Como si quisieras compensarme por mis males, esta noche has sido buena como tú sola y apenas has llorado, igual que en tus mejores tiempos. Es más, esta mañana incluso te dignas a dormir a mi lado en tu cuco sin necesidad de que te coja en brazos ni nada, apoyando la cabeza en la manita como si estuvieras pensando en algo muy serio. Eso sí, tengo que estar ahí. Es matemático: se te deja durmiendo en cualquier parte, sea el cuco, encima de la cama, el cochecito e incluso el sillón, y ahí te quedas tan pancha, durante horas, siempre y cuando yo esté cerca. Pero supongamos que me ausento más de cinco minutos para ir a picar algo a la nevera. Entonces, no sé cómo, te enteras de que no estoy y arrancas a llorar según el procedimiento habitual: primero el gemidito interrogante, de aviso, que va in crescendo y que degenera, si no aparezco a consolarte, en berridos desgañitados que me hacen temer que los vecinos me denuncien por maltrato infantil. Pero ¿por qué lloras? ¿Porque abres los ojos y no me ves? En realidad es imposible que me veas, o al menos no a tanta distancia, ya que se supone que sólo diferencias los objetos cuando los tienes a treinta centímetros. ¿O acaso lloras porque no me oyes? Puede que eches de menos los ruidos del teclado, pero lo cierto es que a veces estoy leyendo sin hacer el más mínimo ruido y entonces no te quejas. También cabría la posibilidad de que disfrutaras de un sentido del olfato hiperdesarrollado o de un radar de murciélago que te permita captarme… En fin, el caso es que sólo duermes si estoy a tu lado.
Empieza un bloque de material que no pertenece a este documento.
(** * Usual-puppet-dash: the per-frame physics of GameCanvas

    A shallow embedding of the simulation core of the game canvas component
    (the [triggerInteraction] callback, the spatial index and the [update]
    frame function with its sub-step loop and collision resolver), followed
    by the properties the specification states about it.

    Numbers.  The source computes with JavaScript numbers.  They are modelled
    as exact rationals [Q]: every comparison and branch of the source is kept,
    rounding is not modelled.  The one place where IEEE arithmetic and [Q]
    disagree on a branch (division by a zero triangle area) is written out in
    [pointInTriangle].

    State.  The component keeps its state in React refs that the callbacks
    mutate.  The refs the physics reads or writes are the fields of [Sim];
    the callbacks are functions [Sim -> Sim].  Sounds, shakes, flashes and
    callbacks to the host ([onGameOver], [onWin]) are recorded as an
    append-only log of [Event]s.  Purely visual refs (trail, particles,
    shake decay) and the wall clock are left out: the physics never reads
    them. *)

From Stdlib Require Import QArith Qround Lqa ZArith Lia List Bool String.
From stdpp Require Import gmap list relations.
From stdpp Require Import strings.

Local Open Scope Q_scope.

(** ** JavaScript number operations used by the source *)

Definition Qltb (a b : Q) : bool := negb (Qle_bool b a).
Definition Qgtb (a b : Q) : bool := Qltb b a.
Definition Qleb (a b : Q) : bool := Qle_bool a b.
Definition Qgeb (a b : Q) : bool := Qle_bool b a.

(** [Math.max], [Math.min], [Math.floor], [Math.ceil], [Math.round]. *)
Definition Math_max (a b : Q) : Q := if Qle_bool a b then b else a.
Definition Math_min (a b : Q) : Q := if Qle_bool a b then a else b.
Definition Math_floor (a : Q) : Z := Qfloor a.
Definition Math_ceil (a : Q) : Z := Qceiling a.
Definition Math_round (a : Q) : Q := inject_Z (Qfloor (a + 0.5)).

(** ** Constants of the component *)

Definition SHIP_THRUST : Q := -0.65.
Definition SHIP_GRAVITY : Q := 0.40.
Definition JETPACK_THRUST : Q := -0.75.
Definition JETPACK_GRAVITY : Q := 0.45.
Definition BALL_GRAVITY : Q := 0.7.
Definition UFO_GRAVITY : Q := 0.6.
Definition UFO_JUMP : Q := -9.
Definition WAVE_SPEED_Y : Q := 6.
Definition ROBOT_JUMP_INITIAL : Q := -7.
Definition ROBOT_JUMP_SUSTAIN : Q := -0.8.
Definition ROBOT_MAX_JUMP_FRAMES : Z := 12.
Definition SWING_GRAVITY : Q := 0.5.
Definition MAX_VY : Q := 12.
Definition MIN_WIN_DISTANCE : Q := 3000.
Definition CHUNK_SIZE : Q := 600.

(** The component imports [PLAYER_SIZE], [BLOCK_SIZE], [GRAVITY] and
    [JUMP_FORCE] from the constants module, and uses [Math.atan2] and
    [Math.PI] for the sprite rotation.  They are parameters of the model. *)
Class Constants := mkConstants {
  PLAYER_SIZE : Q;
  BLOCK_SIZE : Q;
  GRAVITY : Q;
  JUMP_FORCE : Q;
  Math_PI : Q;
  Math_atan2 : Q -> Q -> Q
}.

(** ** Data model *)

Inductive PlayerMode :=
| CUBE | SHIP | BALL | UFO | WAVE | ROBOT | SPIDER | SWING | JETPACK.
Una cuestión de supervivencia, supongo, porque un bebé que aún no ha cumplido el mes tiene muy pocas posibilidades de salir adelante si le dejan solo y no vuelven a por él.
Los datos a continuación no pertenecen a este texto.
(** Requests from any offset [>= 0]: with [c0] the bytes from the offset
    to the end of its sector, the bytes before [c0] are the leading bytes
    of the first sector fetched, and the bytes from [c0] on are the
    file's. *)
Lemma iterates_contents (inode buffer ofs size0 : Z) (s0 : kstate)
    (v : locals) (s : kstate) :
  0 < BLOCK_SECTOR_SIZE <= 2 ^ 30 ->
  0 <= inode_length inode <= max_signed ->
  0 <= size0 <= max_signed ->
  0 <= ofs <= max_signed ->
  (forall o i, 0 <= o -> o mod BLOCK_SECTOR_SIZE = 0 -> 0 <= i < BLOCK_SECTOR_SIZE ->
     o + i < inode_length inode ->
     byte_to_sector inode (o + i) = byte_to_sector inode o) ->
  iterates inode (mk_locals buffer ofs size0 0) s0 v s ->
  (bytes_read v = 0 \/ size v = 0 \/ inode_length inode <= file_ofs v \/
   (file_ofs v mod BLOCK_SECTOR_SIZE = 0 /\
    BLOCK_SECTOR_SIZE - ofs mod BLOCK_SECTOR_SIZE <= bytes_read v)) /\
  (forall j, 0 <= j < bytes_read v ->
     j < BLOCK_SECTOR_SIZE - ofs mod BLOCK_SECTOR_SIZE ->
     mem s (buffer + j) = sector_data (to_u32 (byte_to_sector inode ofs)) j) /\
  (forall j, BLOCK_SECTOR_SIZE - ofs mod BLOCK_SECTOR_SIZE <= j < bytes_read v ->
     mem s (buffer + j) = file_byte inode (ofs + j)).
Proof.
  intros Hbss Hlen Hsz Hofs Hblock Hit.
  assert (Hin : in_s32 ofs) by (unfold in_s32, min_signed, max_signed in *; lia).
  assert (Hno : inode_length inode - ofs <= max_signed) by lia.
  assert (Hpos : 0 < BLOCK_SECTOR_SIZE) by lia.
  pose proof (Z.mod_pos_bound ofs BLOCK_SECTOR_SIZE Hpos) as Hc0.
  set (c0 := BLOCK_SECTOR_SIZE - ofs mod BLOCK_SECTOR_SIZE) in *.
  induction Hit as [| v1 s1 v' s' Hit IH Hstep].
  - simpl. split; [left; reflexivity |]. split; intros j Hj; lia.
  - pose proof (iterates_counts _ _ _ _ _ _ _ Hsz Hit) as (Hb & Hs & Hsum & Hbuf).
    pose proof (iterates_offsets _ _ _ _ _ _ _ Hlen Hsz Hin Hno Hit) as (Ho & Hmax).
    rewrite file_read_at_iteration_eq in Hstep.
    destruct (continues inode v1) eqn:Hc; [| discriminate].
    injection Hstep as <- <-.
    destruct (continues_chunk _ _ Hc) as (Hs1 & Hk & _).
    destruct IH as (IHa & IHh & IHm).
    pose proof (chunk_size_of_min inode v1) as Hmin.
    destruct (sector_left_pos v1 Hbss) as [Hsl1 Hsl].
    rewrite Hsl1 in Hmin.
    rewrite (to_s32_id (inode_length inode - file_ofs v1)) in Hmin
      by (unfold in_s32, min_signed, max_signed in *; lia).
    unfold max_signed in *.
    assert (Hbr : bytes_read (next_locals inode v1)
                  = bytes_read v1 + chunk_size_of inode v1).
    { simpl. apply to_s32_id. unfold in_s32, min_signed, max_signed. lia. }
    assert (Hfo : file_ofs (next_locals inode v1)
                  = file_ofs v1 + chunk_size_of inode v1).
    { simpl. apply to_s32_id. unfold in_s32, min_signed, max_signed. lia. }
    assert (Hsz' : size (next_locals inode v1) = size v1 - chunk_size_of inode v1).
    { simpl. apply to_s32_id. unfold in_s32, min_signed, max_signed. lia. }
    destruct (next_state_mem inode v1 s1) as [Hin1 Hout1].
    rewrite Hbr, Hfo, Hsz'.
    destruct (Z.eq_dec (bytes_read v1) 0) as [Hfirst | Hlater].
    + (* the first pass *)
      assert (Hfo1 : file_ofs v1 = ofs) by lia.
      assert (Hrem : sector_ofs_of v1 = ofs mod BLOCK_SECTOR_SIZE).
      { unfold sector_ofs_of. rewrite Hfo1. apply Z.rem_mod_nonneg; lia. }
      rewrite Hrem in Hmin. fold c0 in Hmin.
      split; [| split].
      * destruct (Z.eq_dec (chunk_size_of inode v1) c0) as [He | Hne].
        -- right. right. right. split; [| lia].
           rewrite He, Hfo1. unfold c0.
           replace (ofs + (BLOCK_SECTOR_SIZE - ofs mod BLOCK_SECTOR_SIZE))
             with (ofs - ofs mod BLOCK_SECTOR_SIZE + 1 * BLOCK_SECTOR_SIZE) by lia.
           rewrite Z.mod_add by lia.
           rewrite Zminus_mod_idemp_r, Z.sub_diag. apply Z.mod_0_l. lia.
        -- right. lia.
      * intros j Hj Hj0.
        specialize (Hin1 j ltac:(lia)).
        replace (buffer_ v1 + j) with (buffer + j) in Hin1 by lia.
        rewrite Hin1. unfold sector_idx_of. rewrite Hfo1. reflexivity.
      * intros j Hj. lia.
    + (* a later pass: at a sector boundary *)
      assert (Hal1 : file_ofs v1 mod BLOCK_SECTOR_SIZE = 0 /\ c0 <= bytes_read v1).
      { destruct IHa as [H | [H | [H | H]]]; [lia | lia | lia | exact H]. }
      destruct Hal1 as [Hal1 Hge1].
      assert (Hrem : sector_ofs_of v1 = 0).
      { unfold sector_ofs_of. rewrite Z.rem_mod_nonneg by lia. exact Hal1. }
      rewrite Hrem in Hmin.
      split; [| split].
      * destruct (Z.eq_dec (chunk_size_of inode v1) BLOCK_SECTOR_SIZE) as [He | Hne].
        -- right. right. right. split; [| lia]. rewrite He.
           rewrite <- (Z.mul_1_l BLOCK_SECTOR_SIZE) at 1.
           rewrite Z.mod_add by lia. exact Hal1.
        -- right. lia.
      * intros j Hj Hj0. rewrite Hout1 by lia. apply IHh; lia.
      * intros j Hj.
        destruct (Z.lt_ge_cases j (bytes_read v1)) as [Hlt | Hge].
        -- rewrite Hout1 by lia. apply IHm. lia.
        -- specialize (Hin1 (j - bytes_read v1) ltac:(lia)).
           replace (buffer_ v1 + (j - bytes_read v1)) with (buffer + j) in Hin1 by lia.
           rewrite Hin1. unfold file_byte, sector_idx_of.
           replace (ofs + j) with (file_ofs v1 + (j - bytes_read v1)) by lia.
           rewrite Hblock by lia.
           rewrite aligned_add_mod by lia. reflexivity.
Qed.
Una pena no tener a mano uno de mis libros favoritos para explicar tu constante lloriqueo desde un punto de vista racional o científico. Es lo que pasa cuando una ha hecho casi quince mudanzas en diez años: que se hace budista zen por necesidad y aprende a prescindir de lo accesorio. Y no es que los libros fueran accesorios, pero no podía permitirme tener cientos de ejemplares e ir cargando con ellos de un lado a otro como un caracol con su concha, de manera que acababa por regalarlos con la convicción de que al menos harían tan feliz a otro como en su día me habían hecho a mí, autosugestión que atenuaba bastante el dolor de la pérdida. El libro que estoy echando de menos en este momento en particular se llama Estoy aquí, ¿dónde estás tú? y lo escribió el etólogo Konrad Lorenz, premio Nobel de Medicina 1973. Lo leí y releí innumerables veces desde los nueve años hasta los veintitantos, cuando lo regalé no recuerdo a qué afortunado mortal. (No me llames marisabidilla por leer libros de divulgación científica a tan temprana -tierna no era- edad. En mi descargo diré que el libro tenía unas ilustraciones preciosas y era muy divertido, aunque también es cierto que en casa mis hermanos, alucinados ante aquella cría que nunca salía a jugar a la calle porque prefería quedarse en casa leyendo todo lo que pillaba, lo mínimo que me llamaban era pedante, e incluso Laureta llegó a estar seriamente preocupada por mi salud mental, como me confesaría, o más bien me echaría en cara, años más tarde.) Creo que el libro está descatalogado en España, pero he visto en Amazon que existen un montón de ediciones sudamericanas y acabo de decidir que te lo compraré en cuanto seas mayor, aunque lo más probable es que me lo devuelvas asqueada por mis pretensiones de hacerte leer algo porque, como ya me advirtió Miguel Hermoso, los hijos acaban haciendo siempre lo que tú no quieres que hagan e interesándose especialmente por lo que a ti más te fastidie. Es lo que los psicólogos llaman «definición por oposición», razón por la que supongo que de mayor te harás torera, hincha del Real Madrid, skin, especuladora inmobiliaria o traficante de influencias.